Kunci Pengembangan OMAI pada Penggunaan Program JKN

Keberpihakan terhadap OMAI tak hanya dari pemerintah, tetapi juga harus di dukung oleh para dokter yang meresepkan

Tempo

Sabtu, 27 Maret 2021

Keberpihakan terhadap Obat Modern Asli Indonesia (OMAI) untuk masuk dalam program Jaminan Kesehatan Nasional (JKN) terus mendapatkan dukungan. Dukungan tersebut mengemuka dalam Webinar Series ke-2 yang digelar Majelis Wali Amanat Universitas Indonesia (MWA UI) bertema “Ketahanan dan Kemandirian Kesehatan Indonesia” pada Kamis, 25 Maret 2021.

Menteri Riset dan Teknologi/Badan Riset dan Inovasi Nasional (BRIN) Bambang Brodjonegoro mengatakan salah satu prioritas riset nasional adalah OMAI dengan target obat-obatan fitofarmaka atau telah teruji klinis.

Namun untuk mencapai fitofarmaka, menurut Bambang, tidaklah mudah dan memerlukan tahapan yang cukup panjang agar obat aman dikonsumsi dan memiliki efikasi yang memadai sesuai persyaratan dari Badan Pengawasan Obat dan Makanan (BPOM) RI.

“Inilah yang membuat sampai hari ini belum banyak OMAI yang fitofarmaka. Kuncinya harus ada pengadaan dari pemerintah. Produsen ini kan, kalau mau sampai ke fitofarmaka dari OMAI, tadi itu kan riset mahal. Kalau risetnya mahal, pasti berharap return yang besar. Return yang besar kalau ada market yang besar, obat-obat itu harus masuk JKN. Ini yang sampai saat ini belum,” kata menteri bergelar guru besar itu.

“Kalau makin banyak pesanan dari JKN untuk keperluan BPJS dan juga satu lagi yang paling penting kesadaran dari dokter-dokter sendiri. Tentunya kita harapkan kalau sudah lolos uji klinis, dokter-dokter juga punya keberpihakan untuk memakai OMAI itu sendiri,” ujarnya menambahkan. Bambang menekankan, sudah saatnya Indonesia mandiri dalam pengadaan obat-obatan.

Sementara, Wakil Menteri Kesehatan dr Dante Saksono Harbuwono menanggapi bahwa pada dasarnya Kementerian Kesehatan melakukan pendampingan terhadap OMAI melalui beberapa hal yakni mempunyai Good Laboratorium Practice (GLP), Good Manufacturing Practice (GMP), dan Good Clinical Practice (GCP).

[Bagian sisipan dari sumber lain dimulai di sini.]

(** * HiGHS: model-solver boundary and free-format MPS reader

    A shallow embedding of the parts of
    - [highs/io/HMpsFF.cpp] (free-format MPS reader), and
    - [highs/lp_data/HighsInterface.cpp] (model mutation interface, IIS
      elasticity filter, KKT check, infinite-cost handling, option changes)
    that the specification makes claims about.

    Conventions
    - [double] is IEEE binary64, embedded as Rocq's primitive [float];
      comparisons are the IEEE ones ([<?], [<=?], [=?]), so NaN compares
      false with everything, exactly as in the C++.
    - [HighsInt] is embedded as [Z].  Signed overflow is undefined in C++ and
      is not modelled.  [size_t] counters are [Z] with wrap-around modulo
      2^64 written out.
    - [std::vector<T>] is [list T]; a null [const T*] argument is [None].
    - Functions of the repository that the embedded code calls but whose
      bodies are not part of the embedded sources are Section variables:
      every theorem holds for all their implementations. *)

From Stdlib Require Import ZArith List Bool Lia Floats Uint63 String Ascii Permutation.
Import ListNotations.
Local Open Scope Z_scope.

Set Implicit Arguments.

(* ================================================================== *)
(** * Free-format MPS reader: aggregated warnings (HMpsFF.cpp)        *)
(* ================================================================== *)

Module HMpsFF.

(** ** size_t arithmetic *)

Definition size_t_modulus : Z := 2 ^ 64.

Definition size_t_wrap (n : Z) : Z := n mod size_t_modulus.

(** ** One warning counter

    Every aggregated warning class owns a pair of [size_t] locals
    [num_X] (initially 0) and [report_X_frequency] (initially 1). *)

Record WarnCounter : Type := mkWarnCounter {
  num : Z;
  report_frequency : Z
}.

Definition counter_init : WarnCounter :=
  {| num := 0; report_frequency := 1 |}.

(** The occurrence site, e.g. HMpsFF.cpp 904-911:
<<
      num_ignored_row_name++;
      if (num_ignored_row_name % report_ignored_row_name_frequency == 0) {
        highsLogUser(...);
        report_ignored_row_name_frequency *= 2;
      }
>>
    The result is [None] when the remainder is taken by zero (undefined
    behaviour in C++); otherwise the flag says whether the individual
    message was logged. *)
Definition report_occurrence (c : WarnCounter) : option (bool * WarnCounter) :=
  let n := size_t_wrap (num c + 1) in
  if report_frequency c =? 0 then None
  else if n mod report_frequency c =? 0
       then Some (true, {| num := n;
                           report_frequency := size_t_wrap (report_frequency c * 2) |})
       else Some (false, {| num := n; report_frequency := report_frequency c |}).

(** ** Warning classes and the sections that aggregate them *)

Inductive WarnClass : Type :=
| IgnoredRowName          (* undefined row name: COLUMNS, RHS, RANGES *)
| IgnoredDuplicateCostNz  (* COLUMNS *)
| IgnoredDuplicateMatrixNz(* COLUMNS *)
| IgnoredDuplicateRhs     (* RHS *)
| IgnoredDuplicateBound   (* BOUNDS *)
| FractionalIntegerBound  (* BOUNDS *)
| IgnoredDuplicateRange.  (* RANGES *)

Definition WarnClass_eqb (a b : WarnClass) : bool :=
  match a, b with
  | IgnoredRowName, IgnoredRowName
  | IgnoredDuplicateCostNz, IgnoredDuplicateCostNz
  | IgnoredDuplicateMatrixNz, IgnoredDuplicateMatrixNz
  | IgnoredDuplicateRhs, IgnoredDuplicateRhs
  | IgnoredDuplicateBound, IgnoredDuplicateBound
  | FractionalIntegerBound, FractionalIntegerBound
  | IgnoredDuplicateRange, IgnoredDuplicateRange => true
  | _, _ => false
  end.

“Jadi kalau tiga itu kita lakukan pendampingannya maka tidak ada keraguan. Persis yang disampaikan oleh Pak Bambang Brodjonegoro, bahwa bagaimana keberpihakan kita setelah melakukan pendampingan tiga hal itu, bagaimana kita menggunakan obat-obatan tersebut, obat-obatan tersebut harus ada di listing e-katalog, listing JKN, dan formularium obat-obatan sehingga pemakaiannya lebih baik,” ujar dr. Dante.

Pimpinan Dexa Group Bapak Ferry A Soetikno menyampaikan pembelajaran dari Covid-19 terkait masalah supply shock yang terjadi pada awal 2020 sampai dengan pertengahan 2020, di mana kita melakukan impor bahan baku obat dari mancanegara.

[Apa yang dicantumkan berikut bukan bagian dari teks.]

(* ===== verification/QdmaList.v ===== *)
(** * The intrusive doubly linked list (qdma_access/qdma_list.c, qdma_list.h)

    The circular list every bookkeeping structure of the resource manager is
    built on, modelled at pointer level: a heap maps addresses to nodes, each
    C function is a heap transformer that fails ([None]) when it dereferences
    an address that is not allocated.  [dll h head l] says that in [h] the
    circular list anchored at [head] links exactly the nodes [l], in order.
    The theorems show that each function refines the corresponding operation
    on Rocq lists and leaves the rest of the heap alone, and that
    [qdma_list_for_each_safe] visits exactly [l] even when its body unlinks
    the node being visited. *)

From S2P Require Import Prelude.

(** Addresses: 0 is NULL. *)
Notation loc := Z (only parsing).
Definition NULL : loc := 0.

(** [struct qdma_list_head] *)
Record qdma_list_head := mk_node { prev : loc; next : loc; priv : Z }.

Notation heap := (gmap Z qdma_list_head).

(** ** Pointer writes *)

Definition set_next (p v : loc) (h : heap) : option heap :=
  n ← h !! p; Some (<[p := mk_node (prev n) v (priv n)]> h).
Definition set_prev (p v : loc) (h : heap) : option heap :=
  n ← h !! p; Some (<[p := mk_node v (next n) (priv n)]> h).
Definition get_next (p : loc) (h : heap) : option loc := next <$> h !! p.
Definition get_prev (p : loc) (h : heap) : option loc := prev <$> h !! p.

(** ** The functions of qdma_list.c *)

Definition QDMA_LIST_SET_DATA (node : loc) (data : Z) (h : heap) : option heap :=
  n ← h !! node; Some (<[node := mk_node (prev n) (next n) data]> h).
Definition QDMA_LIST_GET_DATA (node : loc) (h : heap) : option Z := priv <$> h !! node.

Definition qdma_list_is_last_entry (entry head : loc) (h : heap) : option bool :=
  n ← get_next entry h; Some (n =? head).
Definition qdma_list_is_empty (head : loc) (h : heap) : option bool :=
  n ← get_next head h; Some (n =? head).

“Itulah kata kunci yang harus disepakati bahwa urgensi untuk membangun kemandirian ini tidak bisa ditawar lagi, urgensi ini bisa dibangun bersama,” ucap Ferry.

Urgensi ini yang kemudian diwujudkan Dexa Group sejak awal tahun 2000 dengan membangun industri bahan baku obat herbal di Indonesia. Dexa Group telah mengembangkan bahan baku obat herbal dari biodiversitas yang hanya ada di Indonesia dengan basis riset dan juga didukung dengan medical evidence based.

Beberapa obat fitofarmaka yang dihasilkan Dexa Group adalah Stimuno berbahan baku meniran untuk imunomodulator, Inlacin berbahan baku kayu manis dan daun bungur untuk pasien diabetes, Redacid berbahan baku kayu manis sebagai obat gangguan lambung, dan Disolf berbahan baku cacing tanah sebagai obat untuk memperlancar sirkulasi darah.